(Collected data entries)
Content starts
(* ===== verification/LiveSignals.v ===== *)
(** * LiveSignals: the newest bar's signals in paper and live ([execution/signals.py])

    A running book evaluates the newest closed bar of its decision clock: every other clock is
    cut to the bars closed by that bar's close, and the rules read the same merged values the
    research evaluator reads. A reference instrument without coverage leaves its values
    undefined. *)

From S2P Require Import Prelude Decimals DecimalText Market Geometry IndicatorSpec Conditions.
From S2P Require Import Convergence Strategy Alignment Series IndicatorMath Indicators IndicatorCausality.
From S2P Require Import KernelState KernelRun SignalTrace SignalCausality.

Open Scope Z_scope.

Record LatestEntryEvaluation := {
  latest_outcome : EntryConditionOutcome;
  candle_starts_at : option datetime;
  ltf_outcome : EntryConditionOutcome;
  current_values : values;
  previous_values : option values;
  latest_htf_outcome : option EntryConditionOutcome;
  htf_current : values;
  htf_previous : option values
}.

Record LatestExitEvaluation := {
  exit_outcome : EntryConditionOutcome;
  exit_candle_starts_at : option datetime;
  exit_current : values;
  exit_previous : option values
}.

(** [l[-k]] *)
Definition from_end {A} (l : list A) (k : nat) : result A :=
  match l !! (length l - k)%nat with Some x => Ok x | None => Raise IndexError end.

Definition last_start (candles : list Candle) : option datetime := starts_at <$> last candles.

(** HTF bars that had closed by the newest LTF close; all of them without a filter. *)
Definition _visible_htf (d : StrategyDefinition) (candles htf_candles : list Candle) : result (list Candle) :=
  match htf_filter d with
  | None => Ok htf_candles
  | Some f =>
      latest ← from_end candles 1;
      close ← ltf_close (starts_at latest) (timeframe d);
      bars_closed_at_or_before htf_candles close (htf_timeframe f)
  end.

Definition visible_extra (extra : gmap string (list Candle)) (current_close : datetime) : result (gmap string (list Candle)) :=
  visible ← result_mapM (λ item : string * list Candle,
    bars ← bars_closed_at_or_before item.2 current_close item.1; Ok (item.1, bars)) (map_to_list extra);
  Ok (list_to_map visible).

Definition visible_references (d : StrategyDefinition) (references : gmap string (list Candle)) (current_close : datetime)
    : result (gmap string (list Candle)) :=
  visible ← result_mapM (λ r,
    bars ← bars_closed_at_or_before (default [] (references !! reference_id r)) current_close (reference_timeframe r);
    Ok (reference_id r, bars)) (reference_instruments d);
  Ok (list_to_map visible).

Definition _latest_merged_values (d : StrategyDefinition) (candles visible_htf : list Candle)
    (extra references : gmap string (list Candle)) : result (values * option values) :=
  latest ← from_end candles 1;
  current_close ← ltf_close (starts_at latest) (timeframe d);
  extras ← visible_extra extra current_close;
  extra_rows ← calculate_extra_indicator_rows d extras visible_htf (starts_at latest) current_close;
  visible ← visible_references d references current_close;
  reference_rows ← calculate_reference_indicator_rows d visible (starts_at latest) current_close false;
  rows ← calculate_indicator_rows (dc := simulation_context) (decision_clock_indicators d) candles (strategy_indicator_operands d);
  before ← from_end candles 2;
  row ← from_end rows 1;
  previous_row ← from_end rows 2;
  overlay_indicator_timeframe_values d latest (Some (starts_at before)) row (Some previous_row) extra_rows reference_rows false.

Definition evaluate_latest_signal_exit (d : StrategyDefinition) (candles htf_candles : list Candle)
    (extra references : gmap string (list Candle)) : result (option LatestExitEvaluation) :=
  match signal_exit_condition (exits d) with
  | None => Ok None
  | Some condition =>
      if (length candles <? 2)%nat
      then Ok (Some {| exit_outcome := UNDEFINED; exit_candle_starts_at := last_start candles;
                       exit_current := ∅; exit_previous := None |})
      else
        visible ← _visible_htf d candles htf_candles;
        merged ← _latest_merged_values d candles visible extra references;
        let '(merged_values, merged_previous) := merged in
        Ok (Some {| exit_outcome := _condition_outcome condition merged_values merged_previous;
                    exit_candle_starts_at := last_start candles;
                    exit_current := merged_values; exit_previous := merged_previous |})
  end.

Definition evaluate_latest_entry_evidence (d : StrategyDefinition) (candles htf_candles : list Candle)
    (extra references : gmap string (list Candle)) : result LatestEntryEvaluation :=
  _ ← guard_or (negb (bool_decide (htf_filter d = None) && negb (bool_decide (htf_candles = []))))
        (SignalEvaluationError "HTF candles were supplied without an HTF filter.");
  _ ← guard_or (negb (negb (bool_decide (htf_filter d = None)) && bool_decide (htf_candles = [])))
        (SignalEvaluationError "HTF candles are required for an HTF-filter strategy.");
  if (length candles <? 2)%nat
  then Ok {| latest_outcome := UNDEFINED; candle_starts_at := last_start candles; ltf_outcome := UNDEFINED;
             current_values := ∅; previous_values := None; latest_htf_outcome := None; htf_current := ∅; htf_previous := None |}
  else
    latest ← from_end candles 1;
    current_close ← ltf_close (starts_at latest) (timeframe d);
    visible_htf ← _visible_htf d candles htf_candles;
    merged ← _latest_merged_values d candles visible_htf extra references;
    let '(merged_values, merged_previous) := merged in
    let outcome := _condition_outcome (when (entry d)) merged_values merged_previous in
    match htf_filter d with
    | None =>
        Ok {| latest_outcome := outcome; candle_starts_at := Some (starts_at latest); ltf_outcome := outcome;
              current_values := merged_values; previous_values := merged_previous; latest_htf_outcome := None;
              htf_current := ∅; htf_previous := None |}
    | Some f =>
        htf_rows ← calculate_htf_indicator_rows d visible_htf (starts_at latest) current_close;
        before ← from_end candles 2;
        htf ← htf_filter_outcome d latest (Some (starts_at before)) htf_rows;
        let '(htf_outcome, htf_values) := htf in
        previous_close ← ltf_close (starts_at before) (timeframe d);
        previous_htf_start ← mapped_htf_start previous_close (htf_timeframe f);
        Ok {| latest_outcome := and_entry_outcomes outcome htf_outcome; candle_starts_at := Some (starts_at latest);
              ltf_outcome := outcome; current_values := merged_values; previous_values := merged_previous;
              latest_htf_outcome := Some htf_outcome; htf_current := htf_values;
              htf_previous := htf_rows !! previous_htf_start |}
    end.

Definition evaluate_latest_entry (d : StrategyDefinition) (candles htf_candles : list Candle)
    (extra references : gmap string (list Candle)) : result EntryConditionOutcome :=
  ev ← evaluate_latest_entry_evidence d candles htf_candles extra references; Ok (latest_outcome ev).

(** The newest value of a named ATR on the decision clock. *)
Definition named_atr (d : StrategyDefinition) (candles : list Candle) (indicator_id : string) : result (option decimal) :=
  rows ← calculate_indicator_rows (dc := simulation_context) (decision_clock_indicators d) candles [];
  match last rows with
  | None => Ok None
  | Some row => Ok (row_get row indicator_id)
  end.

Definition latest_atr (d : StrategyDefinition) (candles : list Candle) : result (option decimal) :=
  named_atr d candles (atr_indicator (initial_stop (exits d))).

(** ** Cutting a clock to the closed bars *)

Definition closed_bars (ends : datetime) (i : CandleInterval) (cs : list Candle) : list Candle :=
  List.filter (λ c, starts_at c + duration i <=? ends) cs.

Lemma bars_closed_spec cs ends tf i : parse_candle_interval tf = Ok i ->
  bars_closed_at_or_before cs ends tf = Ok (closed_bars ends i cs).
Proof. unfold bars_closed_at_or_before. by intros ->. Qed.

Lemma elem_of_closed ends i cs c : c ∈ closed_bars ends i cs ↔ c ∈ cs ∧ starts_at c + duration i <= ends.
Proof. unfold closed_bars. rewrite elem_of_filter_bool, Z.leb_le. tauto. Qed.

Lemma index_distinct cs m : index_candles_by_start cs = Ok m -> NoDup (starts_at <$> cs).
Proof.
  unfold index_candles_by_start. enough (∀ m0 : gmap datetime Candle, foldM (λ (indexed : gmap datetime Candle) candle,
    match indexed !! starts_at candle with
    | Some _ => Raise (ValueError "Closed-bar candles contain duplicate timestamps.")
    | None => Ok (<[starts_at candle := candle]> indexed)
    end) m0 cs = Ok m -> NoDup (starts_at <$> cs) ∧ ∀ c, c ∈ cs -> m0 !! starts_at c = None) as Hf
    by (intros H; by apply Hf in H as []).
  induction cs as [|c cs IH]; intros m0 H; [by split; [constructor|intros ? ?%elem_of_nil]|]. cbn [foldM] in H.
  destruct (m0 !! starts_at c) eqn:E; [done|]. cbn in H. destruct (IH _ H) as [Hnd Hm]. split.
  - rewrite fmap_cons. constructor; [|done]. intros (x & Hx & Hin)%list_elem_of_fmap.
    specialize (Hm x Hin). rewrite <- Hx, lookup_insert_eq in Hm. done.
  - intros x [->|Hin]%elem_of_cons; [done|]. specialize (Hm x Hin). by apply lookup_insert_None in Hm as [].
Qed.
Content ends
The problem: From the records above, reproduce exactly the lines from the one with "(** The newest" to the one with "Definition latest_atr (d", both included, and no others.

Problem solution:
(** The newest value of a named ATR on the decision clock. *)
Definition named_atr (d : StrategyDefinition) (candles : list Candle) (indicator_id : string) : result (option decimal) :=
  rows ← calculate_indicator_rows (dc := simulation_context) (decision_clock_indicators d) candles [];
  match last rows with
  | None => Ok None
  | Some row => Ok (row_get row indicator_id)
  end.

Definition latest_atr (d : StrategyDefinition) (candles : list Candle) : result (option decimal) :=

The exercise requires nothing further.